▼▼▼

Lemma armed_queue s fs q q' :
  armed s fs q -> (forall cb, JFn cb ∈ q' <-> JFn cb ∈ q) -> armed s fs q'.
Proof.
  intros [] Hq. constructor; try done.
  - intros cb Hcb. apply ar_jobs0, Hq, Hcb.
  - intros f fr a Hf Ha. destruct (ar_timer0 f fr a Hf Ha) as [H1 H2]. split; [done|]. intros H.
    destruct (H2 H) as [?|?]; [by left|right]. by apply Hq.
Qed.

Lemma queue_app_fibers q l cb : JFn cb ∈ q ++ map JFiber l <-> JFn cb ∈ q.
Proof. rewrite elem_of_app. pose proof (fn_in_fibers cb l). naive_solver. Qed.

(** A step in which the table hands fibers to the queue. *)
Lemma inv_handed s s' k k' y l :
  inv y -> y_hooks y = s -> table_ok iom (h_io s') -> handed_out (reg_at (h_io s)) (reg_at (h_io s')) l ->
  armed s' (y_frames y) (y_queue y) ->
  (works -> forall f fr, y_frames y !! f = Some fr ->
    reg_at (h_io s') (w_fd (fr_wait fr)) (w_event (fr_wait fr)) = Some f -> cancelled (info fr) s' = 0) ->
  inv (enqueue (map JFiber l) s' k' (Worker s (y_frames y) (y_queue y) (y_done y) k)).
Proof.
  intros [Ht Hw Ha Hp] <- Ht' Hho Ha' Hp'. constructor; cbn.
  - done.
  - rewrite fibers_in_app, fibers_in_fibers. by eapply wakes_handed.
  - eapply armed_queue; [done|]. intros cb. apply queue_app_fibers.
  - done.
Qed.

Lemma prompt_less s s' fs :
  prompt s fs -> (forall x y, reg_at (h_io s') x y = reg_at (h_io s) x y \/ reg_at (h_io s') x y = None) ->
  h_infos s' = h_infos s -> prompt s' fs.
Proof.
  intros Hp Hr Hi Hw f fr Hf Hreg. unfold cancelled. rewrite Hi.
  destruct (Hr (w_fd (fr_wait fr)) (w_event (fr_wait fr))) as [E|E]; [|congruence].
  rewrite E in Hreg. by apply (Hp Hw f).
Qed.

(** ** Timers *)

(** Expiry: the timers that are due move to the queue. *)
Lemma listExpiredCb_heap a now tm :
  timers_wf tm -> exists tm', listExpiredCb a now tm = Ok (map (cb_of (heap tm)) (expired_at now tm), tm') /\ timers_wf tm'
    /\ forall b, heap tm' !! b = if decide (b ∈ expired_at now tm) then fired now <$> heap tm !! b else heap tm !! b.
Proof.
  intros Hwf. unfold listExpiredCb, hasTimer. destruct (m_timers tm) as [|x l] eqn:E.
  - exists tm. assert (expired_at now tm = []) as -> by (unfold expired_at; rewrite E; by destruct (rollover now tm)).
    done.
  - destruct (listExpiredCb_body_spec a now tm Hwf) as (tm' & ? & ? & _ & ?); [by rewrite E|]. eauto.
Qed.

Lemma armed_expire s fs q a now :
  armed s fs q ->
  exists cbs tm', listExpiredCb a now (h_timers s) = Ok (cbs, tm') /\ fibers_in (omap (fmap JFn) cbs) = []
    /\ armed (set_tm tm' s) fs (q ++ omap (fmap JFn) cbs)
    /\ (forall b t, heap (h_timers s) !! b = Some t -> Timer.m_cb t <> None -> b ∈ expired_at now (h_timers s) ->
        exists fn, h_fns s !! b = Some fn /\ JFn (timeout_cb b fn) ∈ omap (fmap JFn) cbs)
    /\ (forall b, is_Some (heap tm' !! b) <-> is_Some (heap (h_timers s) !! b)).
Proof.
  intros Ha. pose proof (ar_wf _ _ _ Ha) as Hwf.
  destruct (listExpiredCb_heap a now (h_timers s) Hwf) as (tm' & -> & Hwf' & Hh).
  set (E := expired_at now (h_timers s)) in *. set (cbs := map (cb_of (heap (h_timers s))) E).
  assert (forall j, j ∈ omap (fmap JFn) cbs -> exists b cb, b ∈ E /\ cb_of (heap (h_timers s)) b = Some cb /\ j = JFn cb) as Hin.
  { intros j (o & Ho & Hj)%list_elem_of_omap. apply list_elem_of_fmap in Ho as (b & -> & Hb).
    destruct (cb_of _ b) as [cb|] eqn:Ecb; [|done]. simpl in Hj. simplify_eq. eauto. }
  assert (forall b t, heap (h_timers s) !! b = Some t -> Timer.m_cb t <> None -> b ∈ E ->
        exists fn, h_fns s !! b = Some fn /\ JFn (timeout_cb b fn) ∈ omap (fmap JFn) cbs) as Hput.
  { intros b t Hb Hcb HE. destruct (ar_heap _ _ _ Ha b t Hb) as [_ Hf].
    destruct (Timer.m_cb t) as [cb|] eqn:Ecb; [|done]. destruct (Hf cb eq_refl) as (fn & Hfn & ->).
    exists fn. split; [done|]. apply list_elem_of_omap. exists (Some (timeout_cb b fn)). split; [|done].
    apply list_elem_of_fmap. exists b. split; [|done]. unfold cb_of. rewrite Hb. simpl. by rewrite Ecb. }
  exists cbs, tm'. split_and!; [done| | |done|].
  - apply elem_of_nil_inv. intros f (j & Hj & Hf)%list_elem_of_omap.
    destruct (Hin j Hj) as (b & cb & _ & _ & ->). done.
  - destruct Ha as [A1 A2 A3 A4 A5 A6 A7 A8 A9 A10]. constructor; try done; cbn.
    + intros b t. rewrite Hh. case_decide; [|apply A2].
      destruct (heap (h_timers s) !! b) as [t0|] eqn:Eb; [|done]. intros [= <-].
      destruct (A2 b t0 Eb) as [Hr _]. unfold fired. rewrite Hr. by split.
    + intros cb [H|H]%elem_of_app; [by apply A3|]. destruct (Hin _ H) as (b & cb' & _ & Hcb & [= <-]).
      unfold cb_of in Hcb. destruct (heap (h_timers s) !! b) as [t|] eqn:Eb; [|done].
      destruct (A2 b t Eb) as [_ Hf]. destruct (Hf cb Hcb) as (fn & ? & ?). eauto.
    + intros b fn Hb. destruct (A4 b fn Hb) as (H1 & ?). split; [|done]. rewrite Hh.
      case_decide; [|done]. destruct H1 as [t ->]. by eexists.
    + intros f fr b Hf Hb. destruct (A8 f fr b Hf Hb) as [H1 H2]. split; [done|]. intros Hc.
      destruct (H2 Hc) as [(t & Ht & Hcb)|Hq]; [|right; apply elem_of_app; by left].
      destruct (decide (b ∈ E)) as [HE|HE]; [right|left].
      * destruct (Hput b t Ht Hcb HE) as (fn & Hfn & Hj). rewrite H1 in Hfn. injection Hfn as <-.
        apply elem_of_app. by right.
      * exists t. rewrite Hh. by rewrite decide_False.
  - intros b. rewrite Hh. case_decide; [|done]. destruct (heap (h_timers s) !! b); simpl; split; intros []; eauto.
Qed.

▲▲▲

• _Exercise directions_:
Print the lines of the entries, exactly, from the one containing "destruct (A2 b t0" down to the final line, and leave out all the others.

• _Answer for the task_:
      destruct (A2 b t0 Eb) as [Hr _]. unfold fired. rewrite Hr. by split.
    + intros cb [H|H]%elem_of_app; [by apply A3|]. destruct (Hin _ H) as (b & cb' & _ & Hcb & [= <-]).
      unfold cb_of in Hcb. destruct (heap (h_timers s) !! b) as [t|] eqn:Eb; [|done].
      destruct (A2 b t Eb) as [_ Hf]. destruct (Hf cb Hcb) as (fn & ? & ?). eauto.
    + intros b fn Hb. destruct (A4 b fn Hb) as (H1 & ?). split; [|done]. rewrite Hh.
      case_decide; [|done]. destruct H1 as [t ->]. by eexists.
    + intros f fr b Hf Hb. destruct (A8 f fr b Hf Hb) as [H1 H2]. split; [done|]. intros Hc.
      destruct (H2 Hc) as [(t & Ht & Hcb)|Hq]; [|right; apply elem_of_app; by left].
      destruct (decide (b ∈ E)) as [HE|HE]; [right|left].
      * destruct (Hput b t Ht Hcb HE) as (fn & Hfn & Hj). rewrite H1 in Hfn. injection Hfn as <-.
        apply elem_of_app. by right.
      * exists t. rewrite Hh. by rewrite decide_False.
  - intros b. rewrite Hh. case_decide; [|done]. destruct (heap (h_timers s) !! b); simpl; split; intros []; eauto.
Qed.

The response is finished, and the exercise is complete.